*Action item:* Your answer consists of the lines in the data that contain "could". Copy each of them.

Saved data entries:
*** Block opens ***
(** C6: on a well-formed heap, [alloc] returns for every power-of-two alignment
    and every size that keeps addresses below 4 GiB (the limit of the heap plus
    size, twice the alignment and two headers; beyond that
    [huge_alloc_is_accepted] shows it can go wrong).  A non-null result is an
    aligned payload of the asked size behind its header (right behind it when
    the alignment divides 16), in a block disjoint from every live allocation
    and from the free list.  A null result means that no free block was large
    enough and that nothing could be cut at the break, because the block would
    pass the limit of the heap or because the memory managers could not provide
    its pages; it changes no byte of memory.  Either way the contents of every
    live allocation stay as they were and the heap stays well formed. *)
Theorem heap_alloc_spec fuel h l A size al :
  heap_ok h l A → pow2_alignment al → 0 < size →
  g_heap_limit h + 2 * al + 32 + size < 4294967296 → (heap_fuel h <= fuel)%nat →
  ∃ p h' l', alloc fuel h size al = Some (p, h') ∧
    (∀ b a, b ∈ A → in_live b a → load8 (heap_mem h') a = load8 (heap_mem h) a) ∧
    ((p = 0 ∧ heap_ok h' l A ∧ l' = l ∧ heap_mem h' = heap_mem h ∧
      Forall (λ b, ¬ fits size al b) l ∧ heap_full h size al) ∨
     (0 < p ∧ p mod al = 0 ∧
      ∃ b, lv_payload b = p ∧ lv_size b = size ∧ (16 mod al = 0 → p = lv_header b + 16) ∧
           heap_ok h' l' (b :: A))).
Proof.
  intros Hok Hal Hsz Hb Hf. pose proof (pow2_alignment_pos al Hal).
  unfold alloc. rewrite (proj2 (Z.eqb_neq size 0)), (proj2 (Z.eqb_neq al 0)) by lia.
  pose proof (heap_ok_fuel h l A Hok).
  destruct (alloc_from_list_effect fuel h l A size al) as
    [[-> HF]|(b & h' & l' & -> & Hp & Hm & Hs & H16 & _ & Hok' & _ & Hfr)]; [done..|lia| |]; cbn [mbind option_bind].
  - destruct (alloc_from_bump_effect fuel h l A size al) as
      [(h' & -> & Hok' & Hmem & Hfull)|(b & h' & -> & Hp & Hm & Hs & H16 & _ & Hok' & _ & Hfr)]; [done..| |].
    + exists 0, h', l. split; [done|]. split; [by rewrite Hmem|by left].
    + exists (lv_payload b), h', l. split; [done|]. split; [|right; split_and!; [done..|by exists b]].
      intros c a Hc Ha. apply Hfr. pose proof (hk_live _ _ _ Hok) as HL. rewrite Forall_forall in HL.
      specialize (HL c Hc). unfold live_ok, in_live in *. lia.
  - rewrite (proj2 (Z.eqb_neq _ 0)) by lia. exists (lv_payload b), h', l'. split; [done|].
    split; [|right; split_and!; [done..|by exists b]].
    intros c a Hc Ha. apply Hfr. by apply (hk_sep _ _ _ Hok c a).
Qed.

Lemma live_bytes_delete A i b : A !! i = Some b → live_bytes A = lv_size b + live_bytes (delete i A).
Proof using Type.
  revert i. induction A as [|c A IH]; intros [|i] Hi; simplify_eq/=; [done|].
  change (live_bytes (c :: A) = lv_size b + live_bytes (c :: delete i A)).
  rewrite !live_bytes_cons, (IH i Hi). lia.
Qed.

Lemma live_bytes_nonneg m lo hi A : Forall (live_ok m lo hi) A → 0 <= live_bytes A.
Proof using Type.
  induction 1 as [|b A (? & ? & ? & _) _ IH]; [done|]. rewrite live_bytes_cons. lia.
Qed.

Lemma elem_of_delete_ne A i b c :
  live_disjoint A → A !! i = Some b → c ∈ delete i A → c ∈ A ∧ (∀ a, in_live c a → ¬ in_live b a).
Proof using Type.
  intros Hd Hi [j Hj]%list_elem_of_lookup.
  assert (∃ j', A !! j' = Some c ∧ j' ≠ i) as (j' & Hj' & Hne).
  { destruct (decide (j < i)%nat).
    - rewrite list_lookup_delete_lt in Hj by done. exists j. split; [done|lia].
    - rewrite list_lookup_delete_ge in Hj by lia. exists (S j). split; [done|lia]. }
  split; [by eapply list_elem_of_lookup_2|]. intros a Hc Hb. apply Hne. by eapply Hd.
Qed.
*** Block closes ***
*** Block opens ***
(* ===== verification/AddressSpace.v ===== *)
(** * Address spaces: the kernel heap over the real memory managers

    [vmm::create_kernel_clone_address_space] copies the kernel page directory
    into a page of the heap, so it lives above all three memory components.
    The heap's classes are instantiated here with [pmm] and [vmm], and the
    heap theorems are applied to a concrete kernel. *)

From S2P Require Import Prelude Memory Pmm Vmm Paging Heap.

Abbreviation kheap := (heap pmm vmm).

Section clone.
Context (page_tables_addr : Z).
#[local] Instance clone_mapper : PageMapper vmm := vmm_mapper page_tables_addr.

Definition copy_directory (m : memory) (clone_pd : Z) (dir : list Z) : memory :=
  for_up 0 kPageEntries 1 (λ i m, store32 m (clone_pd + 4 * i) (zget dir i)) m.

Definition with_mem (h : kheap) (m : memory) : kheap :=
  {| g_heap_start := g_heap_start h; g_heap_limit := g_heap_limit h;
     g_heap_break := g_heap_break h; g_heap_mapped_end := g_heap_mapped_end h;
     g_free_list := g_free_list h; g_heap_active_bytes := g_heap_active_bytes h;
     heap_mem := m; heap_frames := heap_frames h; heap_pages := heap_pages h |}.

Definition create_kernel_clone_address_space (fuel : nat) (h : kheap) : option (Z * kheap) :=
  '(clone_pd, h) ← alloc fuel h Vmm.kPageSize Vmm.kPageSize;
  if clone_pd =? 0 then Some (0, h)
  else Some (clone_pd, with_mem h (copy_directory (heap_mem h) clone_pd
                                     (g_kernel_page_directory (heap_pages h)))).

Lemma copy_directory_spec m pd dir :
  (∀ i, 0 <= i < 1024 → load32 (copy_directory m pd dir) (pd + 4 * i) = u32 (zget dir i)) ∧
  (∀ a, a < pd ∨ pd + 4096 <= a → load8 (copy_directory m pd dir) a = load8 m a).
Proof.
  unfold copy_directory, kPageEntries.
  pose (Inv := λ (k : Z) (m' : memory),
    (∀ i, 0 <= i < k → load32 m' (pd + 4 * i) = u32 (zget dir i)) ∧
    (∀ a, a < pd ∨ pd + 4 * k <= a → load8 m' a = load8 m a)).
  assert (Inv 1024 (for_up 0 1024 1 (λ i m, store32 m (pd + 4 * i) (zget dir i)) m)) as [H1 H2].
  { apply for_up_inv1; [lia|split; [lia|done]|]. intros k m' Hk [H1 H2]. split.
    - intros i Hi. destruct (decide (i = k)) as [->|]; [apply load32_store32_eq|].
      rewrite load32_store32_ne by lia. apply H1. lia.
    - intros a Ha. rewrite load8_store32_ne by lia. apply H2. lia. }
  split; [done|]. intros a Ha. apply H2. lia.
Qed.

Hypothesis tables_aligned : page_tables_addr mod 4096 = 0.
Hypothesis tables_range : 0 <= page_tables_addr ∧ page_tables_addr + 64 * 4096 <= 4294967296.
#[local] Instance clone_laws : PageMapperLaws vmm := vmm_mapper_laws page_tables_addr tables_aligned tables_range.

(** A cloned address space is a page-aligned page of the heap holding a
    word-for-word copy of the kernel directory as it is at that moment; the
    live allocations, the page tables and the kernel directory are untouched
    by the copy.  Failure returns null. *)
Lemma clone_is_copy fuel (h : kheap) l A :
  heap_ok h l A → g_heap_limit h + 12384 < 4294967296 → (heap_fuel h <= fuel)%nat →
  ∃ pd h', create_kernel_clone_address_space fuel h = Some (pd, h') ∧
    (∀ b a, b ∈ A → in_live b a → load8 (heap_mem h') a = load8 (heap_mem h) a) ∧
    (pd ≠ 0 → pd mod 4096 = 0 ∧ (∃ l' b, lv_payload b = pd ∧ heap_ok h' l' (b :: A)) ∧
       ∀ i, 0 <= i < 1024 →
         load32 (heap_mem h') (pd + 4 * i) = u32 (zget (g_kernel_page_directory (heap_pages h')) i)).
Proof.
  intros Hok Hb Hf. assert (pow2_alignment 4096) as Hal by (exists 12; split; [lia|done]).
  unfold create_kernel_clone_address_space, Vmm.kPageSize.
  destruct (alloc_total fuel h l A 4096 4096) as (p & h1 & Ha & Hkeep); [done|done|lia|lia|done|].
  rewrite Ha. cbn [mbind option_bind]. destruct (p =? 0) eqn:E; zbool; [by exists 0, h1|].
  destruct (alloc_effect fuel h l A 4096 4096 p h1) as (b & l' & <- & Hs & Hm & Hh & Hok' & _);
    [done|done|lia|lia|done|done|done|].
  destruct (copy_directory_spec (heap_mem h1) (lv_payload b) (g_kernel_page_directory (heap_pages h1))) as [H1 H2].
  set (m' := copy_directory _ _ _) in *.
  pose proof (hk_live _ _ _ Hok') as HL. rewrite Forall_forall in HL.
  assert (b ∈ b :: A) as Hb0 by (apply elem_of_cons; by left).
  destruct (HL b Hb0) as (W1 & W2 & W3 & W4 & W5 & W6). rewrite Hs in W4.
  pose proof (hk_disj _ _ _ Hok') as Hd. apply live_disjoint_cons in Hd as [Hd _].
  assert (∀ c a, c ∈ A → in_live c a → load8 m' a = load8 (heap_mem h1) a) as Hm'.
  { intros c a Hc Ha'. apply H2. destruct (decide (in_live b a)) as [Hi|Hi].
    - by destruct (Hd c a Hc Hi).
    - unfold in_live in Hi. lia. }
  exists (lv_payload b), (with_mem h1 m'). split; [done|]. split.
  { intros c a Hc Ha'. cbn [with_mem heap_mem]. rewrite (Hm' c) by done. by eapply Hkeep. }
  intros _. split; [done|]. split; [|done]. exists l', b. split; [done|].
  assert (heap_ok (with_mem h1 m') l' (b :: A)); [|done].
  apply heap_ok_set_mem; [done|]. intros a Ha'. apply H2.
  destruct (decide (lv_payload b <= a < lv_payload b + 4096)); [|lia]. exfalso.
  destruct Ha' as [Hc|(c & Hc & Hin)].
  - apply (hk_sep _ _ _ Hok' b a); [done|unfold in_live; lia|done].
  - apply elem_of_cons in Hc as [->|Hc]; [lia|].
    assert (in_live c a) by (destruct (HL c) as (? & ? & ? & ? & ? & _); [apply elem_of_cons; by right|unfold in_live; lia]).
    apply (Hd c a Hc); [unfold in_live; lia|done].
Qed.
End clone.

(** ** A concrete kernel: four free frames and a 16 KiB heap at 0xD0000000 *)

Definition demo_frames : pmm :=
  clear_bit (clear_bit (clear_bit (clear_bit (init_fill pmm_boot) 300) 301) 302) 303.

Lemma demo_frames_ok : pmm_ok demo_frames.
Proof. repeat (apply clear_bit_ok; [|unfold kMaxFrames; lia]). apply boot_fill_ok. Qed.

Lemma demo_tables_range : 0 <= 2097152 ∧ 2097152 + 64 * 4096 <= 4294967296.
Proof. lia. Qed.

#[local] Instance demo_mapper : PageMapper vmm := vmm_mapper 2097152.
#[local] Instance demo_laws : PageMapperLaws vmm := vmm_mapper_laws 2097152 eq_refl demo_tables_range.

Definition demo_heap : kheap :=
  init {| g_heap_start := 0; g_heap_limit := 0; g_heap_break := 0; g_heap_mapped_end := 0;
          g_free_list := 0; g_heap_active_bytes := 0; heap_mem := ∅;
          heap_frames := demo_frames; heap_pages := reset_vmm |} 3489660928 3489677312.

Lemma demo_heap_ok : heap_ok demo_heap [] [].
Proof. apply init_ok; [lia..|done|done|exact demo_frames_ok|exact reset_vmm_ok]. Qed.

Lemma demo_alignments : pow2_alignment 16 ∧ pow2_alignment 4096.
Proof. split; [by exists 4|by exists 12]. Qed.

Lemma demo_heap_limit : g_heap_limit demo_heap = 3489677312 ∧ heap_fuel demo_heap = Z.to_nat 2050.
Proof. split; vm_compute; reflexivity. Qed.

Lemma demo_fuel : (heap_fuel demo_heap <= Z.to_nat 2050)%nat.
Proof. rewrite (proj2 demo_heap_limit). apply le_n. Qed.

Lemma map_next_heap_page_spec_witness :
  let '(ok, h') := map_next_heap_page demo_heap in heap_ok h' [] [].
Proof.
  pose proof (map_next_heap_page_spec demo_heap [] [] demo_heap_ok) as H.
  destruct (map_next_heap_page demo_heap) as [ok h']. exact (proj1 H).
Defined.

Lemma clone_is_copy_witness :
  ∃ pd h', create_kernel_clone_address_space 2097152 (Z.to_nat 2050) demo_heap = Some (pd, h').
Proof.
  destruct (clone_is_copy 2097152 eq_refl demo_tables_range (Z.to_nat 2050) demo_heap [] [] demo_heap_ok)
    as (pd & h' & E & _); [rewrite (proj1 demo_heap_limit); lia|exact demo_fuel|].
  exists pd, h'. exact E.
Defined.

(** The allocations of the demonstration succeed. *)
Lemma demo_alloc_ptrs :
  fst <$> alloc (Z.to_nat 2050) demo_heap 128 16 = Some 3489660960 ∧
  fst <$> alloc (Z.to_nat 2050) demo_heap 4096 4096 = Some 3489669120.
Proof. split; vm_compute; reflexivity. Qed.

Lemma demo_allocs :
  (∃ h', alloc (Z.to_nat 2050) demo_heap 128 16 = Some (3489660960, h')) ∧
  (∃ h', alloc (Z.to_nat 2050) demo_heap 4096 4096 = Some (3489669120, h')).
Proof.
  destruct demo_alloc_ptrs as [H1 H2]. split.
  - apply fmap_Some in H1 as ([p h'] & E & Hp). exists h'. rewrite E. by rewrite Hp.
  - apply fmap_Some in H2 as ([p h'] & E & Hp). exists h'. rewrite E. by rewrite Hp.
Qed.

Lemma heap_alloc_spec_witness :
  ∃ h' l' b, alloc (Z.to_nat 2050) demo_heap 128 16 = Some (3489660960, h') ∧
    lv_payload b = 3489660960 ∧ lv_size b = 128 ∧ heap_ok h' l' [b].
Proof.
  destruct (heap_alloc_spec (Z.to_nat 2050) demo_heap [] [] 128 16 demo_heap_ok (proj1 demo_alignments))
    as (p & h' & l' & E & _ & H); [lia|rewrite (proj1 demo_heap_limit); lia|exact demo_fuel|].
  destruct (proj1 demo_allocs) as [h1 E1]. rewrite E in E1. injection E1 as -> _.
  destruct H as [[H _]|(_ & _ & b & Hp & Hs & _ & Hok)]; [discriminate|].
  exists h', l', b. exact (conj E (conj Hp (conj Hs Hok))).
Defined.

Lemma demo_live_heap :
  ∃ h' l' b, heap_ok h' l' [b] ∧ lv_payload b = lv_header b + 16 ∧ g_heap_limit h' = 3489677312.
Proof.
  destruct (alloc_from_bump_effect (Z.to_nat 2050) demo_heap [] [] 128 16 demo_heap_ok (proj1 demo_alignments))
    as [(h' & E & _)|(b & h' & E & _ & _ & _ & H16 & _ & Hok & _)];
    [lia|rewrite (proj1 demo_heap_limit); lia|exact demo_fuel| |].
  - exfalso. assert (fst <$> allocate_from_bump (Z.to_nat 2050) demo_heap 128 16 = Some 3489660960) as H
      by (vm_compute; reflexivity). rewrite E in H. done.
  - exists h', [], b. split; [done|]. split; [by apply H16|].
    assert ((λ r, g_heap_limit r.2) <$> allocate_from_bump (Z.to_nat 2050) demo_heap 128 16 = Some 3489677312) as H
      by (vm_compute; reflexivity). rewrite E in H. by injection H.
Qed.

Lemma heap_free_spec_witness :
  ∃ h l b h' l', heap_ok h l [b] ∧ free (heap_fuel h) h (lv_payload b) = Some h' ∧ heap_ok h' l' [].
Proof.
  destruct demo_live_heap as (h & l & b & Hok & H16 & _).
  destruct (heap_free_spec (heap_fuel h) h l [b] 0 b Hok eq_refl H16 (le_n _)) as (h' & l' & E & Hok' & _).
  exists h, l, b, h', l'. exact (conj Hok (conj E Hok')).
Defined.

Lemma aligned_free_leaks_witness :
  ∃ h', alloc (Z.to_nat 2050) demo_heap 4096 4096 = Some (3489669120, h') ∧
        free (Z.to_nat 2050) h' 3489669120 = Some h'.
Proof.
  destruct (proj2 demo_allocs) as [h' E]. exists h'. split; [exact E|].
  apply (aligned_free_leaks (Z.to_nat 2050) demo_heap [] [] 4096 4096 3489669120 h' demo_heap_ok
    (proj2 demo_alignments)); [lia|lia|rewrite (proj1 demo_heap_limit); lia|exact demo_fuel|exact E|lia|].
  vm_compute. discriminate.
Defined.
*** Block closes ***
*Your solution:*
    enough and that nothing could be cut at the break, because the block would
    pass the limit of the heap or because the memory managers could not provide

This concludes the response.